--- GIVEN RECORDS Enclosed Below ---

(* ===== verification/Syscalls.v ===== *)
(** * System call tables

    [syscall_number] of [xprobe/core/src/validate.rs], from names to x86_64
    numbers, and [syscall_name] of [xprobe/core/src/syscall_aggregate.rs], from
    numbers to names: two tables kept separately in the source. *)
From S2P Require Import Prelude BTree RustString Text.
#[local] Open Scope Z_scope.

(** The arms of [syscall_number], in source order. *)
Definition syscall_numbers : list (string * Z) :=
  [("read", 0); ("write", 1); ("close", 3); ("fstat", 5); ("poll", 7); ("lseek", 8);
   ("mmap", 9); ("mprotect", 10); ("munmap", 11); ("brk", 12); ("ioctl", 16);
   ("pread64", 17); ("pwrite64", 18); ("readv", 19); ("writev", 20); ("sched_yield", 24);
   ("mremap", 25); ("msync", 26); ("mincore", 27); ("madvise", 28); ("nanosleep", 35);
   ("getpid", 39); ("socket", 41); ("connect", 42); ("accept", 43); ("sendto", 44);
   ("recvfrom", 45); ("sendmsg", 46); ("recvmsg", 47); ("clone", 56); ("fork", 57);
   ("vfork", 58); ("execve", 59); ("exit", 60); ("wait4", 61); ("fcntl", 72);
   ("flock", 73); ("fsync", 74); ("fdatasync", 75); ("getdents", 78); ("futex", 202);
   ("sched_setaffinity", 203); ("sched_getaffinity", 204); ("gettid", 186);
   ("epoll_wait", 232); ("epoll_ctl", 233); ("tgkill", 234); ("openat", 257);
   ("newfstatat", 262); ("pselect6", 270); ("ppoll", 271); ("unshare", 272);
   ("splice", 275); ("epoll_pwait", 281); ("accept4", 288); ("eventfd2", 290);
   ("epoll_create1", 291); ("dup3", 292); ("pipe2", 293); ("preadv", 295);
   ("pwritev", 296); ("perf_event_open", 298); ("recvmmsg", 299); ("prlimit64", 302);
   ("sendmmsg", 307); ("getcpu", 309); ("process_vm_readv", 310);
   ("process_vm_writev", 311); ("sched_setattr", 314); ("sched_getattr", 315);
   ("seccomp", 317); ("getrandom", 318); ("memfd_create", 319); ("bpf", 321);
   ("execveat", 322); ("userfaultfd", 323); ("membarrier", 324); ("mlock2", 325);
   ("copy_file_range", 326); ("preadv2", 327); ("pwritev2", 328); ("statx", 332);
   ("rseq", 334); ("pidfd_send_signal", 424); ("io_uring_setup", 425);
   ("io_uring_enter", 426); ("io_uring_register", 427); ("pidfd_open", 434);
   ("clone3", 435); ("close_range", 436); ("openat2", 437); ("pidfd_getfd", 438);
   ("faccessat2", 439); ("process_madvise", 440); ("epoll_pwait2", 441);
   ("futex_waitv", 449)].

(** The arms of [syscall_name], in source order. *)
Definition syscall_names : list (Z * string) :=
  [(0, "read"); (1, "write"); (3, "close"); (5, "fstat"); (7, "poll"); (8, "lseek");
   (9, "mmap"); (10, "mprotect"); (11, "munmap"); (12, "brk"); (16, "ioctl");
   (17, "pread64"); (18, "pwrite64"); (19, "readv"); (20, "writev"); (24, "sched_yield");
   (25, "mremap"); (26, "msync"); (27, "mincore"); (28, "madvise"); (35, "nanosleep");
   (39, "getpid"); (41, "socket"); (42, "connect"); (43, "accept"); (44, "sendto");
   (45, "recvfrom"); (46, "sendmsg"); (47, "recvmsg"); (56, "clone"); (57, "fork");
   (58, "vfork"); (59, "execve"); (60, "exit"); (61, "wait4"); (72, "fcntl");
   (73, "flock"); (74, "fsync"); (75, "fdatasync"); (78, "getdents"); (186, "gettid");
   (202, "futex"); (203, "sched_setaffinity"); (204, "sched_getaffinity");
   (232, "epoll_wait"); (233, "epoll_ctl"); (234, "tgkill"); (257, "openat");
   (262, "newfstatat"); (270, "pselect6"); (271, "ppoll"); (272, "unshare");
   (275, "splice"); (281, "epoll_pwait"); (288, "accept4"); (290, "eventfd2");
   (291, "epoll_create1"); (292, "dup3"); (293, "pipe2"); (295, "preadv");
   (296, "pwritev"); (298, "perf_event_open"); (299, "recvmmsg"); (302, "prlimit64");
   (307, "sendmmsg"); (309, "getcpu"); (310, "process_vm_readv");
   (311, "process_vm_writev"); (314, "sched_setattr"); (315, "sched_getattr");
   (317, "seccomp"); (318, "getrandom"); (319, "memfd_create"); (321, "bpf");
   (322, "execveat"); (323, "userfaultfd"); (324, "membarrier"); (325, "mlock2");
   (326, "copy_file_range"); (327, "preadv2"); (328, "pwritev2"); (332, "statx");
   (334, "rseq"); (424, "pidfd_send_signal"); (425, "io_uring_setup");
   (426, "io_uring_enter"); (427, "io_uring_register"); (434, "pidfd_open");
   (435, "clone3"); (436, "close_range"); (437, "openat2"); (438, "pidfd_getfd");
   (439, "faccessat2"); (440, "process_madvise"); (441, "epoll_pwait2");
   (449, "futex_waitv")].

(** A [match] on literals: the first arm that equals. *)
Fixpoint assoc {A B} `{EqDecision A} (key : A) (arms : list (A * B)) : option B :=
  match arms with
  | [] => None
  | (k, v) :: arms => if key == k then Some v else assoc key arms
  end.

Definition syscall_number (name : string) : option Z := assoc name syscall_numbers.
Definition syscall_name (number : Z) : option string := assoc number syscall_names.

(** ** The tables are inverse to each other *)
Lemma assoc_elem {A B} `{EqDecision A} (arms : list (A * B)) k v :
  NoDup arms.*1 → assoc k arms = Some v ↔ (k, v) ∈ arms.
Proof.
  induction arms as [|[k' v'] arms IH]; simpl; intros Hnd.
  { split; [done|by intros ?%elem_of_nil]. }
  apply NoDup_cons in Hnd as [Hnin Hnd]. rewrite elem_of_cons. case_bool_decide as Hk.
  - subst. split; [intros [= ->]; by left|]. intros [[= ->]|Hin]; [done|].
    destruct Hnin. apply list_elem_of_fmap. by exists (k', v).
  - rewrite IH by done. split; [by right|]. intros [[= ??]|?]; done.
Qed.

Lemma syscall_numbers_NoDup : NoDup syscall_numbers.*1.
Proof. apply (bool_decide_unpack _). by vm_compute. Qed.
Lemma syscall_names_NoDup : NoDup syscall_names.*1.
Proof. apply (bool_decide_unpack _). by vm_compute. Qed.
Lemma syscall_tables_perm : (λ '(name, number), (number, name)) <$> syscall_numbers ≡ₚ syscall_names.
Proof.
  apply NoDup_Permutation.
  - apply (NoDup_fmap_1 fst). rewrite <-list_fmap_compose.
    apply (bool_decide_unpack _). by vm_compute.
  - apply (NoDup_fmap_1 fst), syscall_names_NoDup.
  - intros x. split; revert x; apply Forall_forall, (bool_decide_unpack _); by vm_compute.
Qed.

Lemma syscall_tables_agree name number :
  syscall_name number = Some name ↔ syscall_number name = Some number.
Proof.
  unfold syscall_name, syscall_number.
  rewrite (assoc_elem _ _ _ syscall_names_NoDup), (assoc_elem _ _ _ syscall_numbers_NoDup).
  rewrite <-syscall_tables_perm, list_elem_of_fmap. split.
  - by intros ([n z] & [= -> ->] & Hin).
  - intros Hin. by exists (name, number).
Qed.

--- End of Enclosed GIVEN RECORDS ---

- [PROMPT]:
Start copying at the line that contains "- apply (NoDup_fmap_1 fst)." and stop after the last line of the records, keeping every line exactly.

- [SOLVED EXERCISE]:
  - apply (NoDup_fmap_1 fst). rewrite <-list_fmap_compose.
    apply (bool_decide_unpack _). by vm_compute.
  - apply (NoDup_fmap_1 fst), syscall_names_NoDup.
  - intros x. split; revert x; apply Forall_forall, (bool_decide_unpack _); by vm_compute.
Qed.

Lemma syscall_tables_agree name number :
  syscall_name number = Some name ↔ syscall_number name = Some number.
Proof.
  unfold syscall_name, syscall_number.
  rewrite (assoc_elem _ _ _ syscall_names_NoDup), (assoc_elem _ _ _ syscall_numbers_NoDup).
  rewrite <-syscall_tables_perm, list_elem_of_fmap. split.
  - by intros ([n z] & [= -> ->] & Hin).
  - intros Hin. by exists (name, number).
Qed.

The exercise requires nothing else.